▶ [WHAT TO PRODUCE] Taking the listing below, restate word for word each line from the line with "destruct (pr_frame _" to the line with "[naive_solver|]. intros [-> _]. cbn in Hl. lia.", ends included, and stop there.

▶ [DATASET ENTRIES]
Lemma map_page_run s T va pa fl n :
  pt_rep s T → no_huge s T va → has_free s (S (S (S n))) →
  ∃ s' T', paging_map_page off va pa fl s = Done tt s' ∧
    page_mapped s T va (u64 (Z.lor (Z.land pa ADDR_MASK) fl)) s' T' ∧ has_free s' n.
Proof.
  intros H Hsm Hf. unfold paging_map_page, get. mred. rewrite (pr_pml4 _ _ H).
  pose proof (level_index_bound va 39) as B1. pose proof (level_index_bound va 30) as B2.
  pose proof (level_index_bound va 21) as B3. pose proof (level_index_bound va 12) as B4.
  destruct (next_table_ok s T [] root (level_index va 39) "Could not allocate PDPT!" _ H (pr_root _ _ H)
    ltac:(simpl; lia) B1 ltac:(intros w; apply (Hsm []); [by eexists [_; _]|by apply (pr_root _ _ H)]) Hf) as (pdpt & s1 & T1 & E1 & H1 & X1 & L1 & F1). rewrite E1.
  destruct (next_table_ok s1 T1 _ pdpt (level_index va 30) "Could not allocate PD!" _ H1 L1
    ltac:(simpl; lia) B2 ltac:(intros w; apply (no_huge_extends _ _ _ _ _ X1 Hsm [level_index va 39]); [by eexists [_]|exact L1]) F1) as (pd & s2 & T2 & E2 & H2 & X2 & L2 & F2). rewrite E2.
  destruct (next_table_ok s2 T2 _ pd (level_index va 21) "Could not allocate PT!" _ H2 L2
    ltac:(simpl; lia) B3 ltac:(intros w; apply (no_huge_extends _ _ _ _ _ (extends_trans _ _ _ _ _ _ X1 X2) Hsm [level_index va 39; level_index va 30]); [by eexists []|exact L2]) F2) as (pt & s3 & T3 & E3 & H3 & X3 & L3 & F3). rewrite E3.
  change (([] ++ [level_index va 39] ++ [level_index va 30]) ++ [level_index va 21]) with (path va) in L3.
  assert (extends s T s3 T3) as X by (eapply extends_trans; [|done]; by eapply extends_trans).
  change (T3 !! path va = Some pt) in L3.
  set (w := Z.lor (Z.land pa ADDR_MASK) fl).
  destruct (leaf_store_rep s3 T3 (path va) pt (level_index va 12) w H3 L3 eq_refl B4) as (H4 & W4 & O4).
  destruct (pr_frame _ _ H3 _ _ L3) as (Hok & f & Ef & Hf3 & _). pose proof (pr_total _ _ H3).
  pose proof (store_entry_run s3 f (level_index va 12) w) as Es. rewrite <-Ef in Es.
  specialize (Es Hok ltac:(lia) B4).
  set (s4 := mk_vm (pm s3) _ _) in *. exists s4, T3. split; [exact Es|].
  split; [|exact F3]. constructor.
  - exact H4.
  - intros va'. pose proof (level_index_bound va' 12) as B4'. case_decide as Hd.
    + destruct (page_indices _ _ Hd) as [Ep Ei]. rewrite <-Ep in L3. apply (walk_hit s4 T3 va' pt); [done..|].
      by rewrite Ei, (W4 _ _ _ L3 B4), decide_True by (by rewrite ?Ep).
    + rewrite <-(walk_extends s T s3 T3 va' H H3 X). apply (walk_same s3 T3 s4 T3); [done..| |].
      * intros q t j x Hq Hl Hj _. rewrite (W4 _ _ _ Hq Hj), decide_False; [naive_solver|]. intros [-> _]. cbn in Hl. lia.
      * intros t Ht. rewrite Ht, (W4 _ _ _ Ht B4'), decide_False; [done|].
        intros [Hpath Hidx]. apply Hd. unfold vpage. by apply level_indices_eq.
  - intros va' Hn q i t x Hp Hq Hx. destruct (no_huge_dirs va' q i Hp) as [Hl Hi].
    rewrite (W4 _ _ _ Hq Hi), decide_False in Hx; [by eapply (no_huge_extends s T s3 T3 va' X Hn)|]. intros [-> _]. cbn in Hl. lia.
  - apply (ex_total _ _ _ _ X).
  - intros a Ha. destruct (ex_other _ _ _ _ X a Ha) as [R1 Ha1]. destruct (O4 a Ha1) as [R2 Ha2].
    split; [congruence|done].
Qed.
End tree.

(** C4: mapping a page whose directories hold no huge page makes the processor translate that
    page, as one of 4 KiB, to the given frame with the given flags: with three frames to spare
    it never panics, intermediate tables are made where they are missing, every other
    translation, those of huge pages included, is what it was, the tree of tables stays well
    formed, and no memory in use other than the tables is written.  The code does not look at
    the bit of a huge page ([huge_page_taken_for_table]). *)
Theorem paging_map_page_correct off root s T va pa fl :
  pt_rep off root s T → no_huge s T va → has_free s 3 →
  let w := u64 (Z.lor (Z.land pa ADDR_MASK) fl) in
  ∃ s' T', paging_map_page off va pa fl s = Done tt s' ∧ pt_rep off root s' T' ∧
    (∀ va', walk (ram_ s') root va' =
       if decide (vpage va' = vpage va)
       then if Z.land w PTE_PRESENT =? 0 then None else Some (w, 12)
       else walk (ram_ s) root va') ∧
    (∀ a, other_used s T a → ram_ s' !! a = ram_ s !! a).
Proof.
  intros H Hn Hf w. destruct (map_page_run off root s T va pa fl 0 H Hn Hf) as (s' & T' & E & [R W _ _ O] & _).
  exists s', T'. split_and!; [done|done|done|]. intros a Ha. by destruct (O a Ha).
Qed.

(** Where no directory holds a huge page, [is_page_mapped] is the processor's opinion: it
    answers yes exactly when the walk of the current tables finds a present entry, and changes
    nothing. *)
Theorem is_page_mapped_correct off root s T va :
  pt_rep off root s T → no_huge s T va →
  is_page_mapped off va s = Done (bool_decide (is_Some (walk (ram_ s) root va))) s.
Proof.
  intros H Hn. unfold is_page_mapped, get. mred. rewrite (pr_pml4 _ _ _ _ H).
  assert (∀ q t sh shs k, T !! q = Some t → (length q < 3)%nat → sh ≠ 12 → (q ++ [level_index va sh]) `prefix_of` path va →
    (∀ t', T !! (q ++ [level_index va sh]) = Some t' →
      k (phys_to_virt off t') s = Done (bool_decide (is_Some (walk_from (ram_ s) va shs t'))) s) →
    follow off (phys_to_virt off t) (level_index va sh) k s =
    Done (bool_decide (is_Some (walk_from (ram_ s) va (sh :: shs) t))) s) as Hfol.
  { intros q t sh shs k Hq Hl Hsh Hp Hk. destruct (load_entry_run off root s T q t _ H Hq (level_index_bound va sh)) as (w & Hw & E).
    pose proof (pr_link _ _ _ _ H _ _ _ _ Hq Hl (level_index_bound va sh) Hw) as Hnext.
    rewrite (walk_step off root s T q t va sh shs w H Hq Hl Hsh Hw), (Hn _ _ _ _ Hp Hq Hw).
    unfold next_of in Hnext. rewrite (Hn _ _ _ _ Hp Hq Hw) in Hnext. unfold follow. mrun E.
    destruct (Z.land w PTE_PRESENT =? 0); [by rewrite Hnext|]. mrun E. rewrite Hnext. by apply Hk. }
  apply (Hfol [] root 39); [by apply (pr_root _ _ _ _ H)|simpl; lia|done|by eexists [_; _]|]. intros pdpt L1.
  apply (Hfol [level_index va 39] pdpt 30); [done|simpl; lia|done|by eexists [_]|]. intros pd L2.
  apply (Hfol [level_index va 39; level_index va 30] pd 21); [done|simpl; lia|done|by eexists []|]. intros pt L3.
  destruct (load_entry_run off root s T _ pt _ H L3 (level_index_bound va 12)) as (w & Hw & E).
  mrun E. rewrite (walk_last s pt va w Hw). by destruct (Z.land w PTE_PRESENT =? 0).
Qed.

▶ [RESULT FOR THIS TASK]
  destruct (pr_frame _ _ H3 _ _ L3) as (Hok & f & Ef & Hf3 & _). pose proof (pr_total _ _ H3).
  pose proof (store_entry_run s3 f (level_index va 12) w) as Es. rewrite <-Ef in Es.
  specialize (Es Hok ltac:(lia) B4).
  set (s4 := mk_vm (pm s3) _ _) in *. exists s4, T3. split; [exact Es|].
  split; [|exact F3]. constructor.
  - exact H4.
  - intros va'. pose proof (level_index_bound va' 12) as B4'. case_decide as Hd.
    + destruct (page_indices _ _ Hd) as [Ep Ei]. rewrite <-Ep in L3. apply (walk_hit s4 T3 va' pt); [done..|].
      by rewrite Ei, (W4 _ _ _ L3 B4), decide_True by (by rewrite ?Ep).
    + rewrite <-(walk_extends s T s3 T3 va' H H3 X). apply (walk_same s3 T3 s4 T3); [done..| |].
      * intros q t j x Hq Hl Hj _. rewrite (W4 _ _ _ Hq Hj), decide_False; [naive_solver|]. intros [-> _]. cbn in Hl. lia.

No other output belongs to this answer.